Skip to main content

Empirical asset pricing toolkit: ML prediction, factor models, cross-sectional tests, SDF/GMM

Project description

eapctf: Empirical Asset Pricing Toolkit

A Python package for empirical asset pricing research, covering factor construction, cross-sectional tests, SDF/GMM estimation, ML-based return prediction, and portfolio optimization.

Installation

# with uv (recommended)
uv add eapctf

# with pip
pip install eapctf

Optional ML extras (PyTorch, LightGBM):

uv add "eapctf[ml]"

Quick Start

All examples assume a long-format panel DataFrame data with columns date, permno, ret, mktcap, exchcd, and any characteristic columns.

1. Portfolio Sorting

from eapctf.sorting import univariate_sort, bivariate_sort, ff3_factors, ff5_factors

# Decile sort on book-to-market with NYSE breakpoints (JKP micro-cap filter on by default)
result = univariate_sort(data, char_col="bm", n_portfolios=10, weighting="vw")
print(result.portfolio_returns)   # DataFrame: date x [port_1, ..., port_10, long_short]
print(result.portfolio_stats)     # mean, std, Sharpe, t-stat per decile

# Fama-French 3-factor model
ff3 = ff3_factors(data, bm_col="bm", rf_col="rf")
print(ff3.factors)   # DataFrame: date x [mkt_rf, smb, hml]

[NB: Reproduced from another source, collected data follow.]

(** The spec's scenario: a successful response whose body is the empty
    string makes the call reject with the empty-body error. *)
Lemma empty_body_error_iff_witness :
  chrome_abort_message <> empty_message /\
  Forall (fun e => platform_message_ok (snd e))
    [(120, FetchResolved ok_200); (130, TextResolved [])] /\
  ph (run chrome_abort_message [(120, FetchResolved ok_200); (130, TextResolved [])])
    = Settled (Err (Error empty_message)).
Proof.
  split; [intros H; inversion H|].
  split; [repeat constructor|].
  apply (empty_body_error_iff chrome_abort_message); [intros H; inversion H|repeat constructor|].
  exists [], 120, ok_200, [], 130, [], [].
  split; [reflexivity|split; [reflexivity|split; [reflexivity|]]].
  split; [reflexivity|split; [constructor|reflexivity]].
Defined.

(** The spec's scenario: a response arriving at 5001 ms, and its body,
    find the call already rejected by the timeout. *)
Lemma timeout_aborts_and_late_events_are_ignored_witness :
  Forall (fun e => timeout_ms <= fst e)
    [(5001, FetchResolved ok_200); (5002, TextResolved [72; 105])] /\
  run chrome_abort_message
      (firstn 2 [(5001, FetchResolved ok_200); (5002, TextResolved [72; 105])])
    = timed_out chrome_abort_message.
Proof.
  split; [repeat constructor; cbn; unfold timeout_ms; lia|].
  apply (proj2 (timeout_aborts_and_late_events_are_ignored chrome_abort_message
    [(5001, FetchResolved ok_200); (5002, TextResolved [72; 105])]
    ltac:(repeat constructor; cbn; unfold timeout_ms; lia))).
Defined.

# Fama-French 5-factor model
ff5 = ff5_factors(data, bm_col="bm", op_col="op", inv_col="inv", rf_col="rf")
print(ff5.factors)   # DataFrame: date x [mkt_rf, smb, hml, rmw, cma]

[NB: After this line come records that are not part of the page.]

(** JSON white space: tab, line feed, carriage return, space. *)
Definition is_json_ws (c : char16) : bool :=
  (N.eqb c 9 || N.eqb c 10 || N.eqb c 13 || N.eqb c 32)%N.

Fixpoint skip_ws (s : jsstring) : jsstring :=
  match s with
  | c :: r => if is_json_ws c then skip_ws r else s
  | [] => []
  end.

Definition hex_val (c : char16) : option N :=
  if is_digit c then Some (c - 48)%N
  else if ((97 <=? c) && (c <=? 102))%N then Some (c - 87)%N
  else if ((65 <=? c) && (c <=? 70))%N then Some (c - 55)%N
  else None.

Definition hex4 (a b c d : char16) : option char16 :=
  match hex_val a, hex_val b, hex_val c, hex_val d with
  | Some x, Some y, Some z, Some w => Some (((x * 16 + y) * 16 + z) * 16 + w)%N
  | _, _, _, _ => None
  end.

(** The character a one-letter escape stands for. *)
Definition simple_escape (e : char16) : option char16 :=
  if N.eqb e 34 then Some 34%N          (* quotation mark *)
  else if N.eqb e 92 then Some 92%N     (* reverse solidus *)
  else if N.eqb e 47 then Some 47%N     (* solidus *)
  else if N.eqb e 98 then Some 8%N      (* b: backspace *)
  else if N.eqb e 102 then Some 12%N    (* f: form feed *)
  else if N.eqb e 110 then Some 10%N    (* n: line feed *)
  else if N.eqb e 114 then Some 13%N    (* r: carriage return *)
  else if N.eqb e 116 then Some 9%N     (* t: tab *)
  else None.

2. Fama-MacBeth Cross-Sectional Regression

from eapctf.crosssection import fama_macbeth

# Characteristic-based FM: cross-sectional regression of ret on chars each period
result = fama_macbeth(data, char_cols=["bm", "size", "mom"])
print(result.lambdas[["coef", "t_shanken"]])  # risk premia with Shanken-corrected t-stats
print(result.r_squared)                        # time-series average cross-sectional R²

# Factor-based FM (two-pass): estimate betas first, then price them
result2 = fama_macbeth(data, factor_cols=["mkt_rf", "smb", "hml"])

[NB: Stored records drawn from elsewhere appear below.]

(** C5, as stated, fails: the content of the first file of the name is
    not always what comes back. [notes.txt] holds [a CR LF b] and is
    returned as [a LF b]; [private.txt] may not be read and gives
    [PermissionError]; [blob.bin] is not valid UTF-8 and gives
    [UnicodeDecodeError]. On the second machine the first [a.txt] may not
    be read, and the readable one deeper down is not tried. *)
Lemma first_match_not_returned_as_stored :
  content_at Sample.machine "/srv/app/notes.txt"
  = Some (String "a" (String Text.CR (String Text.LF "b")))
  /\ read_file_by_name Sample.machine "notes.txt" Sample.st0
     = (Ok (String "a" (String Text.LF "b")),
        {| self := {| root_dir := "/srv/app" |};
           stdout := ["Found file notes.txt in /srv/app."] |})
  /\ String "a" (String Text.LF "b")
     <> String "a" (String Text.CR (String Text.LF "b"))
  /\ content_at Sample.machine "/srv/app/plugins/private.txt" = Some "p"
  /\ read_file_by_name Sample.machine "private.txt" Sample.st0
     = (Raise (PermissionError (OsArgs "/srv/app/plugins/private.txt")),
        {| self := {| root_dir := "/srv/app" |};
           stdout := ["Found file private.txt in /srv/app/plugins."] |})
  /\ content_at Sample.machine "/srv/app/plugins/blob.bin"
     = Some (String "255" "")
  /\ read_file_by_name Sample.machine "blob.bin" Sample.st0
     = (Raise UnicodeDecodeError,
        {| self := {| root_dir := "/srv/app" |};
           stdout := ["Found file blob.bin in /srv/app/plugins."] |})
  /\ content_at Sample2.machine "/repo/sub/a.txt" = Some "second"
  /\ read_file_by_name Sample2.machine "a.txt" Sample2.st0
     = (Raise (PermissionError (OsArgs "/repo/a.txt")),
        {| self := {| root_dir := "/repo" |};
           stdout := ["Found file a.txt in /repo."] |}).
Proof. repeat split. discriminate. Qed.

(** C5, amended, for a tree of directories and regular files.
    [read_file_by_name] goes through what [os.walk] yields from the root,
    top-down, in order, and stops at the first directory [d] that lists the
    name among its files: it prints the line for [d] and opens that file,
    and no later file of the name is tried. When the process may search
    [d] and read the file and the bytes are valid UTF-8, the file's text
    comes back with universal newlines applied, byte for byte when it holds
    no carriage return. Bytes that are not valid UTF-8 give
    [UnicodeDecodeError]; a file that may not be read, or a directory that
    may not be searched, gives [PermissionError]. *)
Theorem read_file_by_name_reads_first_match
        e file_name st before d dirs files after :
  wf_env e = true ->
  isabs (root_dir (self st)) = true ->
  Limits.plain_path (join d file_name) = true ->
  walk e (root_dir (self st)) = before ++ (d, dirs, files) :: after ->
  (forall t, In t before -> contains file_name (snd t) = false) ->
  contains file_name files = true ->
  exists tr x es r data,
    resolve e d = inr (tr, Dir true x es)
    /\ lookup file_name es = Some (File r data)
    /\ snd (read_file_by_name e file_name st)
       = {| self := self st;
            stdout := stdout st
                      ++ [("Found file " ++ file_name ++ " in " ++ d ++ ".")%string] |}
    /\ (x && r = true -> Text.utf8_valid data = true ->
        fst (read_file_by_name e file_name st)
        = Ok (Text.translate_newlines data))
    /\ (x && r = true -> Text.utf8_valid data = true ->
        Text.has_char Text.CR data = false ->
        fst (read_file_by_name e file_name st) = Ok data)
    /\ (x && r = true -> Text.utf8_valid data = false ->
        fst (read_file_by_name e file_name st) = Raise UnicodeDecodeError)
    /\ (x && r = false ->
        fst (read_file_by_name e file_name st)
        = Raise (PermissionError (OsArgs (join d file_name)))).
Proof.
  intros Hw Ha _ Hl Hb Hf.
  destruct (read_file_by_name_first e file_name st before d dirs files after
              Hw Ha Hl Hb Hf)
    as (rtr & rn & ext & x & es & r & data & _ & Hd & _ & Hlk & Hrt & E).
  exists (ext ++ rtr), x, es, r, data.
  split; [exact Hd|]. split; [exact Hlk|].
  rewrite E, Hrt. simpl. split; [reflexivity|].
  unfold Text.decode. repeat split.
  - intros -> ->. reflexivity.
  - intros -> -> Hc. now rewrite (translate_newlines_no_CR _ Hc).
  - intros -> ->. reflexivity.
  - intros ->. reflexivity.
Qed.

Lemma read_file_by_name_reads_first_match_witness :
  Limits.plain_path (join "/srv/app" "notes.txt") = true
  /\ walk Sample.machine (root_dir (self Sample.st0))
     = [] ++ ("/srv/app", ["locked"; "plugins"; "docs"], ["main.py"; "notes.txt"])
          :: [("/srv/app/plugins", [],
               ["repo_file_plugin.py"; "main.py"; "blob.bin"; "private.txt"]);
              ("/srv/app/docs", [], [])]
  /\ read_file_by_name Sample.machine "notes.txt" Sample.st0
     = (Ok (String "a" (String Text.LF "b")),
        {| self := {| root_dir := "/srv/app" |};
           stdout := ["Found file notes.txt in /srv/app."] |})
  /\ exists tr x es r data,
       resolve Sample.machine "/srv/app" = inr (tr, Dir true x es)
       /\ lookup "notes.txt" es = Some (File r data)
       /\ snd (read_file_by_name Sample.machine "notes.txt" Sample.st0)
          = {| self := self Sample.st0;
               stdout := stdout Sample.st0
                         ++ ["Found file notes.txt in /srv/app."] |}
       /\ (x && r = true -> Text.utf8_valid data = true ->
           fst (read_file_by_name Sample.machine "notes.txt" Sample.st0)
           = Ok (Text.translate_newlines data))
       /\ (x && r = true -> Text.utf8_valid data = true ->
           Text.has_char Text.CR data = false ->
           fst (read_file_by_name Sample.machine "notes.txt" Sample.st0)
           = Ok data)
       /\ (x && r = true -> Text.utf8_valid data = false ->
           fst (read_file_by_name Sample.machine "notes.txt" Sample.st0)
           = Raise UnicodeDecodeError)
       /\ (x && r = false ->
           fst (read_file_by_name Sample.machine "notes.txt" Sample.st0)
           = Raise (PermissionError (OsArgs (join "/srv/app" "notes.txt")))).
Proof.
  split; [reflexivity|]. split; [reflexivity|]. split; [reflexivity|].
  refine (read_file_by_name_reads_first_match
            Sample.machine "notes.txt" Sample.st0 [] "/srv/app" _ _ _
            eq_refl eq_refl eq_refl eq_refl _ eq_refl).
  intros t [].
Defined.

3. Time-Series Alpha and GRS Test

from eapctf.timeseries import time_series_alpha, grs_test

# Single portfolio or multiple portfolios (DataFrame)
alpha_res = time_series_alpha(result.portfolio_returns, ff3.factors)
# Returns AlphaResult (single) or list[AlphaResult] (multiple)
print(alpha_res.alpha)    # intercept
print(alpha_res.alpha_t)  # Newey-West t-statistic

# GRS test: are all portfolio alphas jointly zero?
grs = grs_test(result.portfolio_returns, ff3.factors)
print(grs.statistic, grs.p_value)

4. SDF / GMM Estimation

from eapctf.sdf import gmm_estimate, hj_distance, hj_bounds

# Two-step efficient GMM (default)
gmm = gmm_estimate(port_ret, ff3.factors, two_step=True)
print(gmm.b)           # SDF loadings (K,)
print(gmm.t_stats)     # t-statistics
print(gmm.j_statistic, gmm.j_p_value)  # overidentification J-test

# HJ distance: pass a pre-computed SDF proxy (e.g., from GMM)
f_demeaned = ff3.factors.sub(ff3.factors.mean())
sdf_proxy = 1 - f_demeaned.values @ gmm.b
hj = hj_distance(port_ret, pd.Series(sdf_proxy, index=port_ret.index))
print(hj.distance)

# HJ volatility bounds
bounds = hj_bounds(port_ret)

5. ML Out-of-Sample Return Prediction

from eapctf.predict import expanding_window_oos, make_predictor

model = make_predictor("lasso", alpha=0.01)
oos = expanding_window_oos(
    data,
    char_cols=["bm", "size", "mom", "op", "inv"],
    models=[model],
    train_min_periods=240,   # minimum 20 years of training data
)
print(oos.oos_r2)              # OOS R² averaged across models (GKX 2020)
print(oos.oos_r2_by_model)     # OOS R² per model

6. Portfolio Optimization

from eapctf.sorting import long_short_portfolio
from eapctf.portfolio import mean_variance_weights, hrp_weights

# Long-short portfolio from a signal
ls = long_short_portfolio(data, signal_col="bm", n_portfolios=10, weighting="vw")
print(ls.returns["long_short"])   # long-short return series
print(ls.metrics)                 # mean, std, Sharpe, etc.

# Mean-variance optimization
weights = mean_variance_weights(
    expected_returns=mu,
    cov_matrix_input=sigma,
    method="max_sharpe",
)

# Hierarchical Risk Parity
weights_hrp = hrp_weights(returns_data=port_ret)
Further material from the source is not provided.